Problem requirements = Copy each line of the records that holds the string "interfaceWatcherEvent".

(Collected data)
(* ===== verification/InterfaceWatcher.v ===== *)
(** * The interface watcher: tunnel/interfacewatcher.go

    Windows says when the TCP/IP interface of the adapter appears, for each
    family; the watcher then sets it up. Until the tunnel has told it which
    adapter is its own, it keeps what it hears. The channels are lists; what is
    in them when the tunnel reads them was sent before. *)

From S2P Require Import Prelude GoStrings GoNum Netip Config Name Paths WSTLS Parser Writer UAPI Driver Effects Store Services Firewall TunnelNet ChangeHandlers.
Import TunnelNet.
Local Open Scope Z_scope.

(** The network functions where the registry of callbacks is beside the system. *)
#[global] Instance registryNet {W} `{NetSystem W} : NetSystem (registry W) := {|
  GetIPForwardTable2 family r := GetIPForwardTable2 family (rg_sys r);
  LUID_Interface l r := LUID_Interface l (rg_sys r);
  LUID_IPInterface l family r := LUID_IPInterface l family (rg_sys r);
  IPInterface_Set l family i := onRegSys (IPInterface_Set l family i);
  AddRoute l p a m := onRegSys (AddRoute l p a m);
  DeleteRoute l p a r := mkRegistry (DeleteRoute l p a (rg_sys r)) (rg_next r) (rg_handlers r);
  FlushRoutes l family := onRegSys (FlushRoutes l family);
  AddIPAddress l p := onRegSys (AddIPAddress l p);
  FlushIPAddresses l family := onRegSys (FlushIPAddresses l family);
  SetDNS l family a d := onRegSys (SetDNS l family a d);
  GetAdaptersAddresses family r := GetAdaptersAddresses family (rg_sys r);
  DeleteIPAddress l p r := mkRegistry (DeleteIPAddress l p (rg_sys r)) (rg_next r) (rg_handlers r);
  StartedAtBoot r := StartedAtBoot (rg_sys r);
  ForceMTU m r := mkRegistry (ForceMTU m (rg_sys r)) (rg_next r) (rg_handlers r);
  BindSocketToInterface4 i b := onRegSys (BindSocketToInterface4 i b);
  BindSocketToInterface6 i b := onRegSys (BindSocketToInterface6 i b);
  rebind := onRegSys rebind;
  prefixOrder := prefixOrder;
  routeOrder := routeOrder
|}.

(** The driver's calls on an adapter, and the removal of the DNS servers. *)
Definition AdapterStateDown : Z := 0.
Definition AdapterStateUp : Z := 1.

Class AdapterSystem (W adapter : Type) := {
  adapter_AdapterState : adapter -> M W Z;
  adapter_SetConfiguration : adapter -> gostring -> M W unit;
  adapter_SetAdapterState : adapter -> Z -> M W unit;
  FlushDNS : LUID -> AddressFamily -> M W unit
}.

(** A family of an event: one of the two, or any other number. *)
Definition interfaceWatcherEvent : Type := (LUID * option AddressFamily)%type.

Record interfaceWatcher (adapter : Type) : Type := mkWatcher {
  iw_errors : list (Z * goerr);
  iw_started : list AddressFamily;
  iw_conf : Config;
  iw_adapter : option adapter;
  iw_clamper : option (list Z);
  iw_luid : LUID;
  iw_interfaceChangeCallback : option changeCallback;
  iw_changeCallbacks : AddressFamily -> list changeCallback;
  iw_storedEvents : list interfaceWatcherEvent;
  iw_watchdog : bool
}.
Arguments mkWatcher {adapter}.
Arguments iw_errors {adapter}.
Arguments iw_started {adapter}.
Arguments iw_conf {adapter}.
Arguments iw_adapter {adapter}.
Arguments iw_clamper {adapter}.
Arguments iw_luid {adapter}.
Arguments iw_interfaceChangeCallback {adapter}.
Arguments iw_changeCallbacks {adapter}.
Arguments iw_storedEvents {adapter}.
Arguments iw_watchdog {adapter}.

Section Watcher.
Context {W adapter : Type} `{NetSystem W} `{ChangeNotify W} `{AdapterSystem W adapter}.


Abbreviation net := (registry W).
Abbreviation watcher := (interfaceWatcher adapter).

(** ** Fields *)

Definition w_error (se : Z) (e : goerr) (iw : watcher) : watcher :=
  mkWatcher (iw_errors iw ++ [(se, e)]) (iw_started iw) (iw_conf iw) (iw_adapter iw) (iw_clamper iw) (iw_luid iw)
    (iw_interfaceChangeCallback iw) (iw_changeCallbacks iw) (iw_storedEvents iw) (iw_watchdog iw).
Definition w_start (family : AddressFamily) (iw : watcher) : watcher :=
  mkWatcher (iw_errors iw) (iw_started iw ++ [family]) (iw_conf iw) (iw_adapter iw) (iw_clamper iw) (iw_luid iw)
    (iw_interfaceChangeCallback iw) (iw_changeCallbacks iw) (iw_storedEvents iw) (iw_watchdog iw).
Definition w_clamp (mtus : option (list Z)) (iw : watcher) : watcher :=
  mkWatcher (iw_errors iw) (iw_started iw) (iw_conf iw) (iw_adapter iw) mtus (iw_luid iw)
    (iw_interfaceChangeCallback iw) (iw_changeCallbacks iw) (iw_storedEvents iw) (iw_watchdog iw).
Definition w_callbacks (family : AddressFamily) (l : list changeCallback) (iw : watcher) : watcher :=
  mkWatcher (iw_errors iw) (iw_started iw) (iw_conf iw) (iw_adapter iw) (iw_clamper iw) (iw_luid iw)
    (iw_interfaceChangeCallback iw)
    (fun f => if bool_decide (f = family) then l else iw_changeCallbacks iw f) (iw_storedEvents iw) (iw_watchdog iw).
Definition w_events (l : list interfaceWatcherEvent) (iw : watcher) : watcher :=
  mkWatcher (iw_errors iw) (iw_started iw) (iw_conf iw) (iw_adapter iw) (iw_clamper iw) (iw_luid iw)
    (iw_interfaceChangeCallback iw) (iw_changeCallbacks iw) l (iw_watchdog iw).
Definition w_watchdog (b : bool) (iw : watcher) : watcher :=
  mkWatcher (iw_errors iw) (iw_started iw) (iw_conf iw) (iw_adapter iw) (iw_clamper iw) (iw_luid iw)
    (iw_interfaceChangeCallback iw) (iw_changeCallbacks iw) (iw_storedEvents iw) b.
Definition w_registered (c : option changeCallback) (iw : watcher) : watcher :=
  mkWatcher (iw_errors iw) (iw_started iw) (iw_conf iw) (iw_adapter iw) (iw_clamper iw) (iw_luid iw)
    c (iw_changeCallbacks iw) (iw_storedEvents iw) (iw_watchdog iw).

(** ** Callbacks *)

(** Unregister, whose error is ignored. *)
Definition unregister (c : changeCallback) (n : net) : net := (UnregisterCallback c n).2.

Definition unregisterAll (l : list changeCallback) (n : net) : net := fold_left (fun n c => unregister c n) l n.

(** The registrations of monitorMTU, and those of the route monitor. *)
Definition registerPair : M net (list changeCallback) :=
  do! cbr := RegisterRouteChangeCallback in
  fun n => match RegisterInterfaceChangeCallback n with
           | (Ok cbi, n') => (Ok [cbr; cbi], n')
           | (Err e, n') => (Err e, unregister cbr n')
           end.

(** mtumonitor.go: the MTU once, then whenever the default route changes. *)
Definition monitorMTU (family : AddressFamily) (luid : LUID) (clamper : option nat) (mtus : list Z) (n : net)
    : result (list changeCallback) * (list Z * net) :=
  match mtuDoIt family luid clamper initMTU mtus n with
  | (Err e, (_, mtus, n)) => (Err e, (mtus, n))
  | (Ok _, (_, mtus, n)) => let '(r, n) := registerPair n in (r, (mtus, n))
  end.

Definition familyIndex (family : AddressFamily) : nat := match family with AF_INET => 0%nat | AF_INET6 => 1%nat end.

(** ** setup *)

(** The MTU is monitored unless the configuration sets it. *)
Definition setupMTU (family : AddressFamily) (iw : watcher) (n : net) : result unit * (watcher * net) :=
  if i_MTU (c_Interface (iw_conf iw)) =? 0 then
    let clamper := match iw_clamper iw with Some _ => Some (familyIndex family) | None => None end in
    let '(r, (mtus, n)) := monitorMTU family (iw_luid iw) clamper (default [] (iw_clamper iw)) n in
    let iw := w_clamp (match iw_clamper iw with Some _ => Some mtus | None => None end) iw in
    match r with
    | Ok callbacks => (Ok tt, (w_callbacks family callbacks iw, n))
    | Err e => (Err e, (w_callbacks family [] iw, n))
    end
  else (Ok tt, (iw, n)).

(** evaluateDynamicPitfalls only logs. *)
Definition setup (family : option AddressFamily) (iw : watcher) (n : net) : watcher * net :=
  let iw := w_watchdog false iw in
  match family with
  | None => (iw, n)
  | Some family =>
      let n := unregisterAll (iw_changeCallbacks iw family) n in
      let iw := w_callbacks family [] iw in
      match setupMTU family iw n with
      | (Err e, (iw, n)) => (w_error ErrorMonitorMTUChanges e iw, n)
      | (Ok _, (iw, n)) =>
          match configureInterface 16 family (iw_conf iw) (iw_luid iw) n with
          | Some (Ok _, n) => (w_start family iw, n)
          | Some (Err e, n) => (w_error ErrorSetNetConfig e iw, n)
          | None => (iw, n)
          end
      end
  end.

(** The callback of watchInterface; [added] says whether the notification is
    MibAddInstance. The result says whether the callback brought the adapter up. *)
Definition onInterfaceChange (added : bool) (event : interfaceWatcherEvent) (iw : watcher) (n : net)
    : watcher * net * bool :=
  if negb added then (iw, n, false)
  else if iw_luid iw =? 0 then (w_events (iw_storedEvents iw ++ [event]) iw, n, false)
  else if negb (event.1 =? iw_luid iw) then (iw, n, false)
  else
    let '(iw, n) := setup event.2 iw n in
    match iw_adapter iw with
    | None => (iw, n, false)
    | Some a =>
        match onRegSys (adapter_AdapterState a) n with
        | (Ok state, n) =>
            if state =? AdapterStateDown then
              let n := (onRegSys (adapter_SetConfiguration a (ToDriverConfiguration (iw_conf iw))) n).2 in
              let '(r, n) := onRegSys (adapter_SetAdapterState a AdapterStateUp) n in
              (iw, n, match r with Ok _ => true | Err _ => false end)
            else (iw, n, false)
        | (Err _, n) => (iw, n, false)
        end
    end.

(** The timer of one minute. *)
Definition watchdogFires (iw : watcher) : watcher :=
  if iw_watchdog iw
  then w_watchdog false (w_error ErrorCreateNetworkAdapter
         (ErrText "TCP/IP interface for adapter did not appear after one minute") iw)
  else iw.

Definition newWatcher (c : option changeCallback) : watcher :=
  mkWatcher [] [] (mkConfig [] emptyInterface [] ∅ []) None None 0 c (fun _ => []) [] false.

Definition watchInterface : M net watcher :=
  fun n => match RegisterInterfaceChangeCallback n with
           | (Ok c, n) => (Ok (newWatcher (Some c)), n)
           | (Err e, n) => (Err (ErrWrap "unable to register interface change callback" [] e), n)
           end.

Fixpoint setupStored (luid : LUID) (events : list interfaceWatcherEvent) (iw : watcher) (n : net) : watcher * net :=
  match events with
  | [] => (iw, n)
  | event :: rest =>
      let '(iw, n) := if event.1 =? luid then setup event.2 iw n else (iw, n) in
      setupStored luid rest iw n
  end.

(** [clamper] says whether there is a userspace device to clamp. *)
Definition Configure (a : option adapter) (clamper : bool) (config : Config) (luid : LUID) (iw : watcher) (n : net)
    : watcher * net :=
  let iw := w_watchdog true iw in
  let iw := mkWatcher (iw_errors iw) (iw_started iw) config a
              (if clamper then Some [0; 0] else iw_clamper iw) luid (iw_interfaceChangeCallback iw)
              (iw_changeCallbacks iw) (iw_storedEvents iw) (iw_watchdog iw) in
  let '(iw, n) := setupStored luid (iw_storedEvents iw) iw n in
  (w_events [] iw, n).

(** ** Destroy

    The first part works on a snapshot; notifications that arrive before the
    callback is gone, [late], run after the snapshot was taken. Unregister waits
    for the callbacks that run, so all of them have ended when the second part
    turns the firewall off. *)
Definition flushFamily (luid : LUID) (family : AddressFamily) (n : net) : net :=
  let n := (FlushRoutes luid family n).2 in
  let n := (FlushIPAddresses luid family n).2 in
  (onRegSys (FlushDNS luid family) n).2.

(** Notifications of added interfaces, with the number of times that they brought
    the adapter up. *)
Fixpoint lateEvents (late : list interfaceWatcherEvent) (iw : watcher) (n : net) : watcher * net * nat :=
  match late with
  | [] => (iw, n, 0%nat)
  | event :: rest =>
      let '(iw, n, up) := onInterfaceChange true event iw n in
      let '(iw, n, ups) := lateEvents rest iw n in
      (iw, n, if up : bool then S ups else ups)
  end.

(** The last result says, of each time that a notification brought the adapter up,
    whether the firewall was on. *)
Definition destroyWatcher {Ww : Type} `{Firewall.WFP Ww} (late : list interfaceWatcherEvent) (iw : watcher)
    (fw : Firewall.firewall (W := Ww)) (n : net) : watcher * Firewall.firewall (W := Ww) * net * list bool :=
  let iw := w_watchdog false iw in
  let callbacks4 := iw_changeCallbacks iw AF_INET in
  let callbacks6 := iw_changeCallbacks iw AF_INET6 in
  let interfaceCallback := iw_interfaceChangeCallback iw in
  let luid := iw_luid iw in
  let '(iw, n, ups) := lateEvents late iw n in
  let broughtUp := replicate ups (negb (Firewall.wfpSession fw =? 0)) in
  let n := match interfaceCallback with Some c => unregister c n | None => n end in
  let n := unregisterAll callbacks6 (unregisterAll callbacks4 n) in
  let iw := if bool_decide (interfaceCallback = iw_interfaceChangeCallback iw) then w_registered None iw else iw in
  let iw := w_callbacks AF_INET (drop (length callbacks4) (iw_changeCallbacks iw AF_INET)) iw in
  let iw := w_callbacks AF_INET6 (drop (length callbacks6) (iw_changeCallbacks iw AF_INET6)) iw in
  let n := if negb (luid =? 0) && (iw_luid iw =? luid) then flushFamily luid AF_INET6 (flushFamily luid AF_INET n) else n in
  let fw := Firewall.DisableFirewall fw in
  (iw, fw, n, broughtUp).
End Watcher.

Response for this exercise =
Definition interfaceWatcherEvent : Type := (LUID * option AddressFamily)%type.
  iw_storedEvents : list interfaceWatcherEvent;
Definition w_events (l : list interfaceWatcherEvent) (iw : watcher) : watcher :=
Definition onInterfaceChange (added : bool) (event : interfaceWatcherEvent) (iw : watcher) (n : net)
Fixpoint setupStored (luid : LUID) (events : list interfaceWatcherEvent) (iw : watcher) (n : net) : watcher * net :=
Fixpoint lateEvents (late : list interfaceWatcherEvent) (iw : watcher) (n : net) : watcher * net * nat :=
Definition destroyWatcher {Ww : Type} `{Firewall.WFP Ww} (late : list interfaceWatcherEvent) (iw : watcher)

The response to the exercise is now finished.